Malgré ces propriétés optiques attrayantes, les QD n’ont été que très peu utilisés comme marqueur fluorescent en biologie. Cela est dû aux difficultés de solubiliser les dots en milieu aqueux tout en conservant trois propriétés essentielles: une bonne fluorescence, une stabilité colloïdale et une faible adsorption non spécifique. Ce n’est que très récemment que ces conditions commencent à être satisfaites simultanément [3-5].

La difficulté vient du fait qu’après leur synthèse (obtenue par injection rapide sous atmosphère contrôlée d’un mélange de diméthyl cadmium, de sélénium et de trioctylphosphine dans une solution d’oxyde de trioctylphosphine chauffée à 350°C [1]), les QD sont recouverts de ligands hydrophobes. Pour les solubiliser dans l’eau, il faut les rendre hydrophiles tout en protégeant leur surface des charges présentes en solution (ces charges détruisent la fluorescence des QD). La stratégie employée jusqu’à présent consistait à échanger les ligands de surface avec des ligands ayant une partie hydrophile. Ces nouveaux ligands se greffent sur la surface du dot pour former une croûte monocouche [6] ou multicouche [7]. Ces méthodes permettent de rendre les dots solubles dans l’eau mais de nombreux problèmes d’adsorption non spécifique et d’agrégation apparaissent lors d’une utilisation in vitro [8]. Par ailleurs, aucune de ces méthodes ne permet d’utiliser les dotsin vivo.

Récemment, nous avons montré qu’en gardant les ligands hydrophobes à la surface des dots, il était possible de les encapsuler au coeur d’une micelle (c’est-à-dire une boule de polymères orientés radialement comme les épines d’un hérisson) de phospholipides composée d’un mélange de n-poly(éthylèneglycol) phosphatidyléthanolamine (PEG-PE) et de phosphatidylcholine (PC) [3]. La stabilité de la micelle est très améliorée par la présence du QD en son coeur, probablement à cause des interactions hydrophobes entre les ligands à la surface du dot et la double chaîne hydrophobe du phospholipide.
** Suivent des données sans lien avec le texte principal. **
(* ===== verification/IntArith.v ===== *)
(** * common/intarith.h: rounding, power-of-two alignment and bit counting

    The templates are instantiated by the rest of the code at unsigned types
    ([uint64_t], [uint32_t], [size_t]) or at [int64_t] values that are not
    negative; the width [w] of [make_unsigned_t<common_type_t<T, U>>] is a
    parameter of the definitions here and every operation wraps at it. *)
From stdpp Require Import base numbers list.
From Stdlib Require Import ZArith Lia.
From S2P Require Import Prelude.

Module IntArith.

Section Ops.
Context (w : Z).

(** ** Basic rounding *)
Definition div_round_up (n d : Z) : Z :=
  if n =? 0 then 0 else wrap w (1 + (n - 1) / d).

Definition round_down_to (n d : Z) : Z := wrap w (n - n mod d).

Definition round_up_to (n d : Z) : Z :=
  let rem := n mod d in
  if rem =? 0 then n else wrap w (n + (d - rem)).

Definition shift_round_up (x y : Z) : Z :=
  Z.shiftr (wrap w (wrap w (x + Z.shiftl 1 y) - 1)) y.

(** ** Power-of-two alignment *)
Definition isp2 (x : Z) : bool := (0 <? x) && (Z.land x (wrap w (x - 1)) =? 0).

Definition p2align (x align : Z) : Z := Z.land x (wrap w (- align)).

Definition p2phase (x align : Z) : Z := Z.land x (wrap w (align - 1)).

Definition p2nphase (x align : Z) : Z := Z.land (wrap w (- x)) (wrap w (align - 1)).

Definition p2roundup (x align : Z) : Z :=
  wrap w (- Z.land (wrap w (- x)) (wrap w (- align))).

(** ** Bit counting *)
Fixpoint pos_ctz (p : positive) : Z :=
  match p with xO q => 1 + pos_ctz q | _ => 0 end.

Definition ctz (v : Z) : Z :=
  match v with Zpos p => pos_ctz p | _ => w end.

Definition clz (v : Z) : Z :=
  match v with Zpos _ => w - (Z.log2 v + 1) | _ => w end.

Definition cbits (v : Z) : Z :=
  if v =? 0 then 0 else Z.log2 v + 1.

Fixpoint pos_popcount (p : positive) : Z :=
  match p with
  | xH => 1
  | xO q => pos_popcount q
  | xI q => 1 + pos_popcount q
  end.

Definition popcount (v : Z) : Z :=
  match v with Zpos p => pos_popcount p | _ => 0 end.

(** ** Lemmas *)

Lemma wrap_neg_pow2 k : 0 <= k <= w -> wrap w (- 2 ^ k) = Z.shiftl (Z.ones (w - k)) k.
Proof.
  intros Hk. rewrite Z.shiftl_mul_pow2, Z.ones_equiv by lia.
  assert (2 ^ w = 2 ^ (w - k) * 2 ^ k) as Hw by (rewrite <-Z.pow_add_r by lia; f_equal; lia).
  assert (0 < 2 ^ k) by lia. assert (0 < 2 ^ (w - k)) by lia.
  assert (0 <= - 2 ^ k + 1 * 2 ^ w < 2 ^ w) by (rewrite Hw; nia).
  unfold wrap. rewrite <- (Z.mod_add _ 1) by lia.
  rewrite Z.mod_small by done. lia.
Qed.

Lemma p2align_spec x k :
  0 <= k <= w -> uint w x -> p2align x (2 ^ k) = 2 ^ k * (x / 2 ^ k).
Proof.
  intros Hk Hx. unfold p2align. rewrite wrap_neg_pow2 by lia.
  rewrite (Z.mul_comm (2 ^ k)), <- Z.shiftl_mul_pow2, <- Z.shiftr_div_pow2 by lia.
  apply Z.bits_inj'. intros i Hi. rewrite Z.land_spec, !Z.shiftl_spec by lia.
  destruct (Z.ltb_spec i k).
  - rewrite !(Z.testbit_neg_r _ (i - k)) by lia. by rewrite andb_false_r.
  - rewrite Z.shiftr_spec by lia. rewrite Z.sub_add.
    destruct (Z.ltb_spec i w).
    + rewrite Z.ones_spec_low by lia. by rewrite andb_true_r.
    + rewrite Z.ones_spec_high by lia. rewrite andb_false_r. symmetry.
      rewrite <- (wrap_small w x) by done. unfold wrap.
      apply Z.mod_pow2_bits_high. lia.
Qed.

Lemma p2phase_spec x k : 0 <= k < w -> p2phase x (2 ^ k) = x mod 2 ^ k.
Proof.
  intros Hk. unfold p2phase. rewrite wrap_small.
  - rewrite <- Z.land_ones by lia. by rewrite Z.ones_equiv.
  - pose proof (Z.pow_lt_mono_r 2 k w). unfold uint. lia.
Qed.

Lemma wrap_mod_pow2 x k : 0 <= k <= w -> wrap w x mod 2 ^ k = x mod 2 ^ k.
Proof.
  intros Hk. unfold wrap. apply Z.mod_mod_divide.
  exists (2 ^ (w - k)). rewrite <- Z.pow_add_r by lia. f_equal. lia.
Qed.

Lemma p2nphase_spec x k : 0 <= k < w -> p2nphase x (2 ^ k) = (- x) mod 2 ^ k.
Proof.
  intros Hk. unfold p2nphase. fold (p2phase (wrap w (- x)) (2 ^ k)).
  rewrite p2phase_spec by done. by apply wrap_mod_pow2; lia.
Qed.

(** [p2roundup] is the next multiple of the alignment, modulo [2^w]. *)
Lemma p2roundup_wrap x k :
  0 <= k <= w -> uint w x -> p2roundup x (2 ^ k) = wrap w (2 ^ k * ((x + 2 ^ k - 1) / 2 ^ k)).
Proof.
  intros Hk Hx. unfold p2roundup. fold (p2align (wrap w (- x)) (2 ^ k)).
  rewrite p2align_spec by (try done; apply wrap_range; lia).
  assert (0 < 2 ^ k) by lia.
  assert (exists q, wrap w (- x) = - x + q * 2 ^ w) as [q Hq].
  { exists (- (- x / 2 ^ w)). unfold wrap. pose proof (Z.div_mod (- x) (2 ^ w)). lia. }
  assert (2 ^ w = 2 ^ (w - k) * 2 ^ k) as Hw by (rewrite <-Z.pow_add_r by lia; f_equal; lia).
  rewrite Hq, Hw.
  replace (- x + q * (2 ^ (w - k) * 2 ^ k)) with (- x + (q * 2 ^ (w - k)) * 2 ^ k) by lia.
  rewrite Z.div_add by lia.
  replace ((x + 2 ^ k - 1) / 2 ^ k) with (- (- x / 2 ^ k)).
  - unfold wrap. rewrite Z.mul_add_distr_l, Z.opp_add_distr.
    replace (- (2 ^ k * (q * 2 ^ (w - k)))) with ((- q) * 2 ^ w) by (rewrite Hw; lia).
    rewrite Z.mod_add by lia. f_equal. lia.
  - pose proof (Z.div_mod x (2 ^ k)). pose proof (Z.mod_pos_bound x (2 ^ k)).
    pose proof (Z.div_mod (- x) (2 ^ k)). pose proof (Z.mod_pos_bound (- x) (2 ^ k)).
    apply Z.div_unique with (r := (x + 2 ^ k - 1) - 2 ^ k * (- (- x / 2 ^ k))); lia.
Qed.

Lemma ceil_mul_bounds x a :
  0 < a -> x <= a * ((x + a - 1) / a) < x + a.
Proof.
  intros. pose proof (Z.div_mod (x + a - 1) a). pose proof (Z.mod_pos_bound (x + a - 1) a). lia.
Qed.

(** In the absence of overflow [p2roundup] is the least multiple above [x]. *)
Lemma p2roundup_spec x k :
  0 <= k <= w -> 0 <= x -> x + 2 ^ k - 1 < 2 ^ w ->
  p2roundup x (2 ^ k) = 2 ^ k * ((x + 2 ^ k - 1) / 2 ^ k).
Proof.
  intros Hk Hx Ho. pose proof (ceil_mul_bounds x (2 ^ k)).
  rewrite p2roundup_wrap by (unfold uint; lia). apply wrap_small. unfold uint. lia.
Qed.

Lemma isp2_pow2 k : 0 <= k < w -> isp2 (2 ^ k) = true.
Proof.
  intros Hk. unfold isp2. rewrite wrap_small.
  - replace (2 ^ k - 1) with (Z.ones k) by (rewrite Z.ones_equiv; lia).
    rewrite Z.land_ones, Z.mod_same by lia.
    apply andb_true_intro; split; [apply Z.ltb_lt; lia|done].
  - pose proof (Z.pow_lt_mono_r 2 k w). unfold uint. lia.
Qed.

Lemma isp2_inv x : uint w x -> isp2 x = true -> x = 2 ^ Z.log2 x /\ 0 <= Z.log2 x < w.
Proof.
  unfold isp2, uint. intros Hx H. zbool.
  assert (0 <= w) by (destruct (Z.ltb_spec w 0); [rewrite Z.pow_neg_r in Hx by done; lia|done]).
  pose proof (Z.log2_spec x ltac:(lia)) as Hl. pose proof (Z.log2_nonneg x) as Hn.
  assert (Z.log2 x < w) as Hw by (apply Z.log2_lt_pow2; lia).
  split; [|lia]. destruct (Z.eq_dec x (2 ^ Z.log2 x)) as [|Hne]; [done|exfalso].
  rewrite wrap_small in H0 by (unfold uint; lia).
  apply (f_equal (fun y => Z.testbit y (Z.log2 x))) in H0.
  rewrite Z.bits_0, Z.land_spec, Z.bit_log2 in H0 by lia. simpl in H0.
  apply not_true_iff_false in H0. apply H0. rewrite Z.testbit_true by lia.
  replace ((x - 1) / 2 ^ Z.log2 x) with 1; [done|].
  apply Z.div_unique with (r := x - 1 - 2 ^ Z.log2 x); rewrite Z.pow_succ_r in Hl by lia; lia.
Qed.

Lemma pos_ctz_spec p : exists q, Zpos p = (2 * q + 1) * 2 ^ pos_ctz p /\ 0 <= pos_ctz p.
Proof.
  induction p as [p _|p (q & Hq & Hn)|]; simpl pos_ctz.
  - exists (Zpos p). lia.
  - exists q. rewrite Z.pow_add_r by lia. change (2 ^ 1) with 2. lia.
  - exists 0. lia.
Qed.

Lemma odd_multiple_testbit q t : 0 <= t -> Z.testbit ((2 * q + 1) * 2 ^ t) t = true.
Proof.
  intros. rewrite Z.testbit_true by lia. rewrite Z.div_mul by lia.
  rewrite (Z.mul_comm 2), Z.add_comm, Z_mod_plus_full. done.
Qed.

(** The lowest set bit, [x & -x], of a non-zero word is not zero. *)
Lemma lowbit_nonzero x : 0 < x < 2 ^ w -> 0 <= w -> Z.land x (wrap w (- x)) <> 0.
Proof.
  intros Hx Hw E. destruct x as [|p|p]; try lia.
  destruct (pos_ctz_spec p) as (q & Hq & Ht). set (t := pos_ctz p) in *.
  assert (t < w) as Htw.
  { assert (0 < 2 ^ t) by lia. assert (0 < 2 * q + 1) by nia.
    apply (Z.pow_lt_mono_r_iff 2); [lia..|]. nia. }
  apply (f_equal (fun y => Z.testbit y t)) in E.
  rewrite Z.land_spec, Z.bits_0 in E. unfold wrap in E.
  rewrite Z.mod_pow2_bits_low in E by lia.
  replace (- Zpos p) with ((2 * (- q - 1) + 1) * 2 ^ t) in E by lia.
  rewrite Hq, !odd_multiple_testbit in E by done. done.
Qed.

Lemma round_up_to_spec n d :
  0 <= n -> 0 < d -> n + d - 1 < 2 ^ w -> round_up_to n d = d * ((n + d - 1) / d).
Proof.
  intros Hn Hd Ho. unfold round_up_to. pose proof (Z.div_mod n d). pose proof (Z.mod_pos_bound n d).
  destruct (Z.eqb_spec (n mod d) 0) as [E|E].
  - replace ((n + d - 1) / d) with (n / d); [lia|].
    apply Z.div_unique with (r := d - 1); lia.
  - rewrite wrap_small by (unfold uint; lia).
    replace ((n + d - 1) / d) with (n / d + 1); [lia|].
    apply Z.div_unique with (r := n mod d - 1); lia.
Qed.

Lemma div_round_up_spec n d :
  0 <= n < 2 ^ w -> 0 < d -> div_round_up n d = (n + d - 1) / d.
Proof.
  intros Hn Hd. unfold div_round_up. destruct (Z.eqb_spec n 0) as [->|E].
  - symmetry. apply Z.div_small. lia.
  - assert (0 <= (n - 1) / d <= n - 1).
    { split; [apply Z.div_pos; lia|]. apply Z.div_le_upper_bound; nia. }
    rewrite wrap_small by (unfold uint; lia).
    replace (n + d - 1) with ((n - 1) + 1 * d) by lia. rewrite Z.div_add by lia. lia.
Qed.

Lemma shift_round_up_spec x y :
  0 <= y < w -> 0 <= x -> x + 2 ^ y < 2 ^ w -> shift_round_up x y = (x + 2 ^ y - 1) / 2 ^ y.
Proof.
  intros Hy Hx Ho. unfold shift_round_up. rewrite Z.shiftl_1_l.
  rewrite (wrap_small w (x + 2 ^ y)) by (unfold uint; lia).
  rewrite wrap_small by (unfold uint; lia). by rewrite Z.shiftr_div_pow2 by lia.
Qed.

End Ops.
End IntArith.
Sans QD, les micelles se dégradent au bout de quelques jours [9]. Avec QD, elles sont stables pendant plusieurs mois en solution aqueuse. Cette nouvelle méthode d’encapsulation permet d’obtenir rapidement (moins de 5 minutes) des QD-micelles régulières dont la taille, la forme et la structure sont homogènes. La présence d’une couche de PEG dense et orientée vers l’extérieur de la micelle assure une adsorption non spécifique minimale avec les biomolécules. La densité de PEG ainsi que la taille des micelles peuvent être ajustées en fonction des applications. En mélangeant des PEG-PE avec des PEG-PE dont l’extrémité PEG porte un groupe réactif, on obtient des QD-micelles sur lesquelles on peut greffer des protéines ou de l’ADN. Nous avons montré que des QD-micelles sur lesquelles ont été attachées des molécules d’ADN (simple brin) s’accrochent spécifiquement à une séquence complémentaire d’ADN immobilisée dans des billes de 4 % d’agarose mais ne s’accrochent pas lorsque la séquence n’est pas appariée [3].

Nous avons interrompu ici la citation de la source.